Considering the significance of necessary infrastructures at borders with the neighbouring countries, the Ministry of Home Affairs (MHA) has decided to continue the central government sponsored Border Infrastructure and Management (BIM) from 2021-22 to 2025-26 at a cost of Rs 13,020 crore.
According to officials of the Home Ministry, this decision will strengthen the infrastructure for improving border management, policing and guarding the borders. “The BIM scheme will help in the creation of infrastructure such as construction of border fence, border flood lights, technological solutions, border roads and Border Outposts (BOPs), Company Operating Bases (COBs) to secure the Indo-Pakistan, Indo-Bangladesh, India-China, Indo-Nepal, Indo-Bhutan and Indo-Myanmar borders”, the MHA said here on Monday.

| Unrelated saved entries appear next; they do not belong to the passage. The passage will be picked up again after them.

Lemma ht_delete_ok h m d b c he c' :
  ht_ok h m -> table h !! chain_index h d b = Some c -> unlink_chain d b c = Some (he, c') ->
  m !! (d, b) = Some (he_data he) /\
  ht_ok (set_num_elements (i32 (num_elements h - 1)) (set_table (<[chain_index h d b := c']> (table h)) h))
        (delete (d, b) m).
Proof.
  intros Hok Hc Hu. pose proof (unlink_chain_spec d b c) as Hs. rewrite Hu in Hs.
  destruct Hs as (Ep & Ek & Hin).
  assert (m !! (d, b) = Some (he_data he)) as Hm.
  { apply (ht_binding h m d b _ c Hok Hc). exists he. rewrite Ep. split; [apply elem_of_cons; by left|done]. }
  split; [done|]. split; cbn; try apply Hok.
  - unfold len. rewrite length_insert. apply Hok.
  - intros i x y [(<- & <- & _)|[Hne Hl]]%list_lookup_insert_Some Hx.
    + by apply (ok_hash h m Hok (chain_index h d b) c); [|apply Hin].
    + by apply (ok_hash h m Hok i x).
  - apply (Permutation_cons_inv (a := ((d, b), he_data he))).
    rewrite map_to_list_delete by done. rewrite (ok_perm h m Hok).
    destruct (mjoin_lookup_perm (table h) _ c c' Hc) as (r & E1 & E2).
    rewrite E2, E1, Ep. cbn. unfold he_kv at 1. by rewrite Ek.
  - rewrite map_size_delete_Some by (by exists (he_data he)). rewrite (ok_num h m Hok), <- Z.add_opp_r, i32_add_l. f_equal.
    assert (size m <> 0)%nat by (intros E%map_size_empty_inv; by rewrite E, lookup_empty in Hm). lia.
Qed.

Lemma hash_lookup_wp h m d b :
  ht_ok h m -> wp (hash_lookup d b) (fun r h' => r = m !! (d, b) /\ h' = h) h.
Proof.
  intros Hok. destruct (ht_chain h m d b Hok) as [c Hc]. unfold hash_lookup. wp_step. wp_step. wp_step.
  rewrite Hc. wp_steps. split; [by apply (ht_find h m d b)|done].
Qed.

Lemma hash_delete_wp h m d b :
  ht_ok h m -> wp (hash_delete d b) (fun r h' => r = m !! (d, b) /\ ht_ok h' (delete (d, b) m) /\ ht_max h' = ht_max h) h.
Proof.
  intros Hok. destruct (ht_chain h m d b Hok) as [c Hc]. unfold hash_delete. wp_step. wp_step. wp_step.
  rewrite Hc. wp_step. destruct (unlink_chain d b c) as [[he c']|] eqn:E; wp_steps.
  - destruct (ht_delete_ok h m d b c he c' Hok Hc E) as [-> H]. by split_and!.
  - pose proof (unlink_chain_spec d b c) as Hs. rewrite E in Hs.
    assert (m !! (d, b) = None) as Hm.
    { apply eq_None_not_Some. intros [x (he & Hin & Ek & _)%(ht_binding h m d b _ c Hok Hc)]. by apply (Hs he). }
    by rewrite Hm, delete_id by done.
Qed.

(** With memory, and room, an insertion succeeds. *)
Definition inserts (h : hash_table) (hs : host) (m : gmap (Z * Z) Z) (r : Z) (s' : hash_table * host) : Prop :=
  (no_oom hs -> no_oom s'.2 /\ (roomy h m -> r <> ENOMEM /\ ht_max s'.1 <= 2 ^ 29)) /\ h_brk hs <= h_brk s'.2.

(** What is left once the node is in its chain: to grow, or not. *)
Lemma grow_after_wp h h1 m m' hs hs' :
  ht_ok h1 m' -> ht_ok h m -> ht_max h1 = ht_max h -> size m' = S (size m) -> (no_oom hs -> no_oom hs') -> h_brk hs <= h_brk hs' ->
  wp (if num_elements h1 >=? Z.quot (i32 (ht_max h1 * 3)) 4 then
        r ← grow_hash_table; if negb (r =? 0) then mret ENOMEM else mret 0
      else mret 0)
    (fun r s' => (r = 0 \/ r = ENOMEM) /\ ht_ok s'.1 m' /\ inserts h hs m r s') (h1, hs').
Proof.
  intros Hok1 Hok Emax Esz Hh Hbrk. destruct (ht_sizes h m Hok) as [H1 Hs]. apply wp_if; intros Eg.
  - wp_step. eapply wp_mono; [by apply (grow_wp h1 m')|]. intros r s' (Hr & Hok' & Hno & Hbrk').
    assert (roomy h m -> ht_max h1 * 2 <= 2 ^ 29) as Hroom.
    { intros [Hm Hsize]. rewrite (ok_num h1 m' Hok1), Esz, Emax, !i32_id in Eg by (unfold in_i32, MAX_NODES in *; lia). zcases.
      rewrite Emax. destruct (decide (ht_max h = 2 ^ 29)) as [E|]; [|lia]. rewrite E in Eg. change (Z.quot (2 ^ 29 * 3) 4) with MAX_NODES in Eg. lia. }
    assert (roomy h m -> no_oom hs -> r = 0 /\ ht_max s'.1 <= 2 ^ 29) as Hok2.
    { intros Hm Hn. specialize (Hroom Hm). destruct (Hno (Hh Hn)) as [_ H]. destruct H as [-> ->]; [lia|]. done. }
    apply wp_if; intros Er; zcases; wp_step; (split; [auto|]); (split; [done|]); (split; [|lia]).
    all: intros Hn; (split; [by apply Hno, Hh|]); intros Hm; destruct (Hok2 Hm Hn); (split; [|done]); unfold ENOMEM in *; lia.
  - wp_step. split; [by left|]. split; [done|]. split; [|done]. intros Hn. split; [by apply Hh|]. intros [Hm _]. cbn [fst]. rewrite Emax. done.
Qed.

The MHA officials also said that this scheme is primarily for setting up infrastructure at borders but the infrastructural needs of the villages located within 50 km from border are also catered from this fund such as roads, school, and primary health centre for the population living on the borders. In September, 2018, the Centre approved Rs 8,606 crore for 60 projects being implemented under the umbrella scheme of BIM to meet special development needs of people living in those areas.
Considering the ‘border population’ as a strategic asset for the country and an important element to maintain border security, the MHA has taken many initiatives to provide weather facilities to the border population so that they remain there round the year during the hostile climatic conditions.
The government has always emphasised that efforts must be made to improve social and economic infrastructure to ensure that these people continue to live in border villages and also accords utmost priority to social and economic well-being of border population and to provide them all facilities like connectivity, safe drinking water, schools, hospitals and other facilities to ensure sustainable living in these areas.
The officials in the security forces deployed on the borders said that during the harsh weather and lack of basic necessities, the people migrate to the plain for more than six to seven months leaving their villages abandoned. The villages situated on the Line of Actual Control (LAC) also keep an eye on the misadventures by the People’s Liberation Army (PLA).
In these localities India and China lock their horns frequently over the boundary which is not demarcated clearly. These schemes are to develop the border village infrastructure to counter China’s attempt to alleged encroachments in Indian territory, they added.
In March 2021, the Arunachal Pradesh government announced that the three villages which are to be developed into model villages are Kaho, Musai and Kibithu in Anjaw district of Arunachal Pradesh under a special scheme of ‘Model Village’.